WORK ORDER
All lines holding the word "networkx" should be located in the records and copied.

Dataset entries
==============================

(** * tsclient: a browser client for a TypeScript compilation service

    Shallow embedding of [src/tsclient.ts] (class [Compiler] and the status
    helpers above it) together with the properties of its fan-out/join
    aggregation, its response handling and its artifact injection.

    Conventions of the embedding:
    - JavaScript strings are [string]s; indices and lengths are [Z], since
      [lastIndexOf] answers [-1] and the code computes [length - 3].
    - A property that is absent from a parsed JSON object reads [undefined];
      such a property is an [option] whose [None] is [undefined].
    - The page is a record of the few places the code touches; the code's
      mutations of it are functions on that record.  Code that can throw
      runs in a small state-and-exception monad in which the mutations made
      before a throw are kept, as they are in JavaScript.
    - The browser's HTML parser is not part of the program: it is the
      interface [HostAPI].
    - [readScripts] returns before any of its requests completes; what
      completes afterwards is a list of events applied to the state it
      left.  The state keeps the steps taken, so that their order can be
      spoken of. *)

From Stdlib Require Import String Ascii List ZArith Lia Bool Permutation.
From Stdlib Require Import Decimal DecimalString DecimalNat.
Import ListNotations.
Local Open Scope string_scope.
Local Open Scope list_scope.

(** ** JavaScript string primitives used by the client *)

Module JS.

(** [s.length] *)
Definition length (s : string) : Z := Z.of_nat (String.length s).
(** * Structure estimators of the Bayesian-network classifier

    A shallow embedding of [estimators.py]: the tree-augmented search
    ([TreeAugmentedNaiveBayesSearch]) and the constraint-based search
    ([BNAugmentedNaiveBayesSearch]) together with the conditional
    mutual-information scorer they share.

    Conventions of the embedding.
    - A column of the data frame is a list of integer-coded values; a data
      frame is an ordered list of named columns carrying the default
      positional index.
    - Scores are rationals.  Every finite float is a rational and the
      program only adds, multiplies, divides and compares scores; rounding
      of the arithmetic is not modelled.
    - [mutual_info_score] belongs to scikit-learn, not to this program: it
      is a parameter of the development (a [Section] variable).
    - The graph operations of networkx are modelled by their documented
      behaviour, iteration orders included.
    - Raised exceptions are values of [outcome]; loops that the program
      writes as [while True] take a fuel argument and answer [Timeout] when
      it runs out. *)

From Stdlib Require Import List Bool Arith ZArith QArith Lia String Permutation.
From Stdlib Require Import Sorted.
From Stdlib Require Import Qfield.
Import ListNotations.

Open Scope Z_scope.
Open Scope Q_scope.
Open Scope list_scope.

(** ** Outcomes of a call *)

Inductive error : Type :=
| ValueError        (* builtin; also raised by scikit-learn and pgmpy *)
| IndexError        (* builtin: pop from an empty list, column 0 of nothing *)
| KeyError          (* pandas: no such column *)
| IndexingError     (* pandas: unalignable boolean indexer *)
| NetworkXError     (* networkx: node or edge not in the graph *)
| NodeNotFound.     (* networkx: source or target of a path query missing *)

Inductive outcome (A : Type) : Type :=
| Ret (a : A)
| Raise (e : error)
| Timeout.

Arguments Ret {A} a.
Arguments Raise {A} e.
Arguments Timeout {A}.

Definition bind {A B : Type} (m : outcome A) (k : A -> outcome B) : outcome B :=
  match m with
  | Ret a => k a
  | Raise e => Raise e
  | Timeout => Timeout
  end.

Notation "x <- m ;; k" := (bind m (fun x => k))
  (at level 61, m at next level, right associativity).
Notation "' p <- m ;; k" := (bind m (fun p => k))
  (at level 61, p pattern, m at next level, right associativity).

Definition returns {A : Type} (m : outcome A) : Prop := exists a, m = Ret a.

(** A [while True] loop: [step] runs the body once from the state at the
    loop head and either leaves the loop with a result ([inl]) or reaches
    the loop head again ([inr]). *)
Fixpoint while_true {S R : Type} (step : S -> outcome (R + S)) (fuel : nat)
                    (s : S) : outcome R :=
  match fuel with
  | O => Timeout
  | S f =>
      r <- step s ;;
      match r with
      | inl result => Ret result
      | inr s' => while_true step f s'
      end
  end.

(** ** Columns and data frames *)

Definition node := string.
Definition column := list Z.
Definition frame := list (node * column).

Definition node_eqb : node -> node -> bool := String.eqb.

Definition node_dec : forall a b : node, {a = b} + {a <> b} := string_dec.

Definition mem (n : node) (l : list node) : bool := existsb (node_eqb n) l.

Definition frame_columns (df : frame) : list node := map fst df.

(** [df[name]]: the column called [name]. *)
Fixpoint get_column (df : frame) (name : node) : outcome column :=
  match df with
  | [] => Raise KeyError
  | (n, c) :: rest => if node_eqb n name then Ret c else get_column rest name
  end.

(** [df[names]]: the columns called [names], in that order, repeats kept. *)
Fixpoint get_columns (df : frame) (names : list node) : outcome (list column) :=
  match names with
  | [] => Ret []
  | n :: rest =>
      c <- get_column df n ;;
      cs <- get_columns df rest ;;
      Ret (c :: cs)
  end.

(** [cond == i] *)
Definition eq_mask (cond : column) (i : Z) : list bool :=
  map (fun x => Z.eqb x i) cond.

(** [np.sum(mask)] *)
Definition mask_sum (mask : list bool) : nat :=
  List.length (filter (fun b => b) mask).

(** The rows of [xi] that the mask keeps. *)
Fixpoint select (xi : column) (mask : list bool) : column :=
  match xi, mask with
  | x :: xs, b :: bs => if b then x :: select xs bs else select xs bs
  | _, _ => []
  end.

(** [xi[mask]] for a boolean series: pandas aligns the mask on the index of
    [xi]; a mask that does not cover that index is refused, the surplus of
    a longer mask is dropped. *)
Definition bool_index (xi : column) (mask : list bool) : outcome column :=
  if (List.length mask <? List.length xi)%nat then Raise IndexingError
  else Ret (select xi mask).

(** [cond.unique()]: the observed values, in order of first appearance. *)
Fixpoint unique_from (seen : list Z) (cond : column) : list Z :=
  match cond with
  | [] => []
  | x :: rest =>
      if existsb (Z.eqb x) seen then unique_from seen rest
      else x :: unique_from (x :: seen) rest
  end.

Definition unique (cond : column) : list Z := unique_from [] cond.

(** [count / len] as a score. *)
Definition ratio (count len : nat) : Q :=
  inject_Z (Z.of_nat count) / inject_Z (Z.of_nat len).

Definition Qsum (l : list Q) : Q := fold_right Qplus 0 l.

(** ** The scorer *)

Section Scorer.

(** scikit-learn's [mutual_info_score] on two label arrays of one length. *)
Variable mutual_info_score : column -> column -> Q.

(** The call as the program makes it: scikit-learn refuses label arrays
    of different lengths. *)
Definition sk_mutual_info_score (xi xj : column) : outcome Q :=
  if (List.length xi =? List.length xj)%nat
  then Ret (mutual_info_score xi xj)
  else Raise ValueError.

(** The inner loop of [conditional_mutual_info_score]:
    [for i in unique_condition_values]. *)
Fixpoint cmi_values (xi xj cond : column) (values : list Z) (acc : Q)
  : outcome Q :=
  match values with
  | [] => Ret acc
  | i :: rest =>
      let condition_proba :=
        ratio (mask_sum (eq_mask cond i)) (List.length cond) in
      xs <- bool_index xi (eq_mask cond i) ;;
      ys <- bool_index xj (eq_mask cond i) ;;
      m <- sk_mutual_info_score xs ys ;;
      cmi_values xi xj cond rest (acc + m * condition_proba)
  end.

(** The outer loop: [for _, cond in conditions.iteritems()]. *)
Fixpoint cmi_columns (xi xj : column) (conditions : list column) (acc : Q)
  : outcome Q :=
  match conditions with
  | [] => Ret acc
  | cond :: rest =>
      acc' <- cmi_values xi xj cond (unique cond) acc ;;
      cmi_columns xi xj rest acc'
  end.

Definition conditional_mutual_info_score
  (xi xj : column) (c : list column) : outcome Q :=
  if (List.length c =? 0)%nat then sk_mutual_info_score xi xj
  else cmi_columns xi xj c 0.

(** *** The scorer as the specification words it *)

(** The rows of [x] at which the conditioning column holds [i]. *)
Definition rows_where (x c : column) (i : Z) : column :=
  map fst (filter (fun p => Z.eqb (snd p) i) (combine x c)).

(** Empirical probability that the conditioning column holds [i]. *)
Definition empirical_probability (c : column) (i : Z) : Q :=
  ratio (count_occ Z.eq_dec c i) (List.length c).

(** The values some row of [c] holds. *)
Definition observed_values (c : column) : list Z := nodup Z.eq_dec c.

(** What one observed value of a conditioning column contributes. *)
Definition value_term (x y c : column) (i : Z) : Q :=
  empirical_probability c i
  * mutual_info_score (rows_where x c i) (rows_where y c i).

(** The contribution of one conditioning column, taken on its own. *)
Definition column_term (x y c : column) : Q :=
  Qsum (map (value_term x y c) (observed_values c)).

Definition cmi_spec (x y : column) (cs : list column) : Q :=
  match cs with
  | [] => mutual_info_score x y
  | _ => Qsum (map (column_term x y) cs)
  end.

End Scorer.

(** ** Comparing scores *)

Definition Qltb (a b : Q) : bool := negb (Qle_bool b a).

(** ** The undirected working graph

    A networkx [Graph] keeps, for every node, its neighbours in the order
    in which the edges touching the node were added.  The embedding keeps
    the nodes in insertion order and the edges in insertion order; the
    neighbour lists and the order of [graph.edges] are read off these. *)

Definition attr := option Q.                 (* the [weight] of an edge, if set *)
Definition edge := (node * node * attr)%type.

Record Graph : Type := mkGraph {
  g_nodes : list node;
  g_edges : list edge
}.

Definition empty_graph : Graph := mkGraph [] [].

(** Does the stored edge [e] join [u] and [v] (in either direction)? *)
Definition joins (u v : node) (e : edge) : bool :=
  let '(a, b, _) := e in
  (node_eqb a u && node_eqb b v) || (node_eqb a v && node_eqb b u).

Definition has_edge (g : Graph) (u v : node) : bool :=
  existsb (joins u v) (g_edges g).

==============================

OUTPUT OF THE EXERCISE
    - The graph operations of networkx are modelled by their documented
| NetworkXError     (* networkx: node or edge not in the graph *)
| NodeNotFound.     (* networkx: source or target of a path query missing *)
    A networkx [Graph] keeps, for every node, its neighbours in the order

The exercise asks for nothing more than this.